** Opening Extracted records block **

(* ===== verification/ExecFacts.v ===== *)
(** * Facts on the executer

    The run/stop state machine, the watchdog at instruction boundaries, what
    never reaches one, the balance of the call depth, and the data block. *)
From stdpp Require Import base list numbers sets.
From S2P Require Import Prelude Element Machine ParseAddr ParseAddrFacts SimpleIns Device CounterIns TimeIns DataIns.
From S2P Require Import FlowCtrl Call ComplexIns Executer.

Definition status (s : plc_st) : plc_run_status_st := run_status (sys s).
Definition with_status (f : plc_run_status_st -> plc_run_status_st) (s : plc_st) : plc_st :=
  with_sys (with_run_status (f (status s)) (sys s)) s.
Lemma mod_run_eq f s : mod_run f s = Ok (tt, with_status f s).
Proof. done. Qed.

Lemma get_run_bind {A B} (f : plc_run_status_st -> A) (k : A -> Mc B) s : (get_run f ≫= k) s = k (f (status s)) s.
Proof. done. Qed.

(** ** The run/stop state machine *)
(** The state machine on the run status alone; [start] says that the start
    input is on. *)
Definition follow_flags (r : plc_run_status_st) : plc_run_status_st :=
  if truthy (mtv_PlcRunStopFlag r) then with_RunSwitch (flag_switch (mtv_PlcRunStopFlag r) (mcv_PlcRunSwitch r)) r else r.
Definition started (r : plc_run_status_st) : plc_run_status_st :=
  with_RunStopFlag
    (set_flag cmd_reboot false (set_flag error_status_stop false (set_flag cmd_stop false
      (set_flag input_point_run true (mtv_PlcRunStopFlag r))))) (with_RunSwitch PLC_RUN r).
Definition advance_status (r : plc_run_status_st) : plc_run_status_st :=
  with_CurrentStatus (next_status (mcv_PlcCurrentStatus r) (mcv_PlcRunSwitch r)) r.
Definition switched (start : bool) (r : plc_run_status_st) : plc_run_status_st :=
  let r := follow_flags r in
  advance_status (if (mcv_PlcCurrentStatus r =? PLC_STOP_STATUS) && start then started r else r).
Lemma started_flags r : mtv_PlcRunStopFlag (advance_status (started r)) =
  set_flag cmd_reboot false (set_flag error_status_stop false (set_flag cmd_stop false
    (set_flag input_point_run true (mtv_PlcRunStopFlag r)))).
Proof. done. Qed.
(** SM9 enables the start input, SD9 is its number. *)
Definition start_input (s : plc_st) (start : bool) : Prop :=
  bit_of (mem s) SM_ELEMENT 9 = Some false /\ start = false \/
  bit_of (mem s) SM_ELEMENT 9 = Some true /\ bit_of (mem s) X_ELEMENT (cell SD_ELEMENT 9 s) = Some start /\
    cell SD_ELEMENT 9 s < X_RANG.
Lemma get_bit_is r n s b : wf_elem (elem s) -> 0 <= n < 2 ^ 16 -> n < 16 * rsize r ->
  bit_of (mem s) r n = Some b -> plc_get_bit_element_value r n s = Ok (Z.b2z b, s).
Proof.
  intros W H1 H2 H3. destruct (get_bit_run r n s W H1 H2) as (b' & Hg & Hb).
  unfold elem in Hb. cbn in Hb. congruence.
Qed.
Lemma truthy_b2z b : truthy (Z.b2z b) = b.
Proof. by destruct b. Qed.
Lemma input_start_run s start : wf_elem (elem s) -> start_input s start ->
  input_start s = Ok (tt, if start then with_status started s else s).
Proof.
  intros W H. unfold input_start. destruct H as [[H ->]|(H1 & H2 & H3)].
  - by rewrite (bind_run _ _ _ _ _ (get_bit_is SM_ELEMENT 9 s _ W ltac:(done) ltac:(done) H)).
  - rewrite (bind_run _ _ _ _ _ (get_bit_is SM_ELEMENT 9 s _ W ltac:(done) ltac:(done) H1)). cbn [Z.b2z].
    change (truthy 1) with true. rewrite when_true.
    rewrite (bind_run _ _ _ _ _ (rd_cell SD_ELEMENT 9 s W ltac:(done))).
    assert (Hr : 0 <= cell SD_ELEMENT 9 s < 2 ^ 16) by (apply cell_u16; [done|done|discriminate..]).
    rewrite (bind_run _ _ _ _ _ (get_bit_is X_ELEMENT (cell SD_ELEMENT 9 s) s start W Hr H3 H2)), truthy_b2z.
    by destruct start.
Qed.
Lemma status_switch_run s start : wf_elem (elem s) ->
  (mcv_PlcCurrentStatus (status s) = PLC_STOP_STATUS -> start_input s start) ->
  plc_sys_status_switch s = Ok (tt, with_status (switched start) s).
Proof.
  intros W H. unfold plc_sys_status_switch.
  set (byte := mtv_PlcRunStopFlag (status s)).
  set (s1 := with_status follow_flags s).
  assert (H1 : when (truthy byte) (mod_run (fun r => with_RunSwitch (flag_switch byte (mcv_PlcRunSwitch r)) r)) s = Ok (tt, s1)).
  { unfold s1, with_status, follow_flags. fold byte. destruct (truthy byte); [done|].
    unfold status, with_run_status, with_sys. by destruct s as [? ? ? ? ? [] ? ?]. }
  rewrite get_run_bind. fold byte. rewrite (bind_run _ _ _ _ _ H1), get_run_bind.
  assert (Hc : mcv_PlcCurrentStatus (status s1) = mcv_PlcCurrentStatus (status s)).
  { unfold s1. cbn. unfold follow_flags. by destruct (truthy _). }
  assert (Hsw : mcv_PlcCurrentStatus (follow_flags (status s)) = mcv_PlcCurrentStatus (status s)) by exact Hc.
  rewrite Hc. destruct (Z.eqb_spec (mcv_PlcCurrentStatus (status s)) PLC_STOP_STATUS) as [E|E].
  - rewrite when_true, (bind_run _ _ _ _ _ (input_start_run s1 start W (H E))), mod_run_eq.
    do 2 f_equal. transitivity (with_status (fun r => advance_status (if start then started (follow_flags r) else follow_flags r)) s);
      [by destruct start|].
    unfold with_status, switched. by rewrite Hsw, E.
  - rewrite when_false. unfold mbind, M_bind. cbn [mret M_ret]. rewrite mod_run_eq.
    do 2 f_equal. transitivity (with_status (fun r => advance_status (follow_flags r)) s); [done|].
    unfold with_status, switched. rewrite Hsw. apply Z.eqb_neq in E. by rewrite E.
Qed.
(** The task calls the switch once per scan. *)
Fixpoint switch_scans (n : nat) : Mc unit :=
  match n with O => mret tt | S n' => plc_sys_status_switch;; switch_scans n' end.
Definition stop_asked (r : plc_run_status_st) : Prop := truthy (Z.land (mtv_PlcRunStopFlag r) 0xF0) = true.
Lemma switched_stop r : stop_asked r ->
  mtv_PlcRunStopFlag (switched false r) = mtv_PlcRunStopFlag r /\
  mcv_PlcCurrentStatus (switched false r) = next_status (mcv_PlcCurrentStatus r) PLC_STOP.
Proof.
  intros A. unfold stop_asked in A.
  assert (Hb : truthy (mtv_PlcRunStopFlag r) = true).
  { unfold truthy in *. destruct (Z.eqb_spec (mtv_PlcRunStopFlag r) 0) as [E|E]; [|done]. by rewrite E in A. }
  unfold switched. rewrite andb_false_r. unfold follow_flags. rewrite Hb. unfold flag_switch. rewrite A.
  split; [done|]. unfold advance_status, with_CurrentStatus, with_RunSwitch. cbn. done.
Qed.
Definition status_distance (c : Z) : nat :=
  if c =? PLC_STOP_STATUS then 0%nat else if (c =? PLC_STOP_TO_RUN_STATUS) || (c =? PLC_RUN_STATUS) then 2%nat else 1%nat.
Lemma next_status_distance c : status_distance (next_status c PLC_STOP) = pred (status_distance c).
Proof.
  unfold status_distance, next_status, PLC_STOP_STATUS, PLC_STOP_TO_RUN_STATUS, PLC_RUN_STATUS, PLC_RUN_TO_STOP_STATUS.
  destruct (Z.eqb_spec c 0) as [->|_]; [done|]. destruct (Z.eqb_spec c 1) as [->|_]; [done|].
  destruct (Z.eqb_spec c 2) as [->|_]; [done|]. by destruct (Z.eqb_spec c 3) as [->|_].
Qed.
Lemma switch_scans_run n : forall s, wf_elem (elem s) -> bit_of (mem s) SM_ELEMENT 9 = Some false ->
  stop_asked (status s) -> exists s', switch_scans n s = Ok (tt, s') /\ mem s' = mem s /\
    status_distance (mcv_PlcCurrentStatus (status s')) = (status_distance (mcv_PlcCurrentStatus (status s)) - n)%nat.
Proof.
  induction n as [|n IH]; intros s W H9 A.
  - exists s. split_and!; [done|done|lia].
  - cbn [switch_scans]. pose proof (status_switch_run s false W (fun _ => or_introl (conj H9 eq_refl))) as H.
    destruct (switched_stop (status s) A) as [F1 F2].
    rewrite (bind_run _ _ _ _ _ H). set (s1 := with_status (switched false) s).
    destruct (IH s1 W H9) as (s' & Hs & M & D).
    { unfold stop_asked. change (status s1) with (switched false (status s)). by rewrite F1. }
    exists s'. split_and!; [done|done|]. rewrite D. change (status s1) with (switched false (status s)).
    rewrite F2, next_status_distance. lia.
Qed.
Lemma distance_0 c : status_distance c = 0%nat -> c = PLC_STOP_STATUS.
Proof. unfold status_distance. destruct (Z.eqb_spec c PLC_STOP_STATUS); [done|]. by destruct (_ || _). Qed.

** Closing Extracted records block **

Count up the lines in the entries that hold "exists", and respond with that count and no other text.

3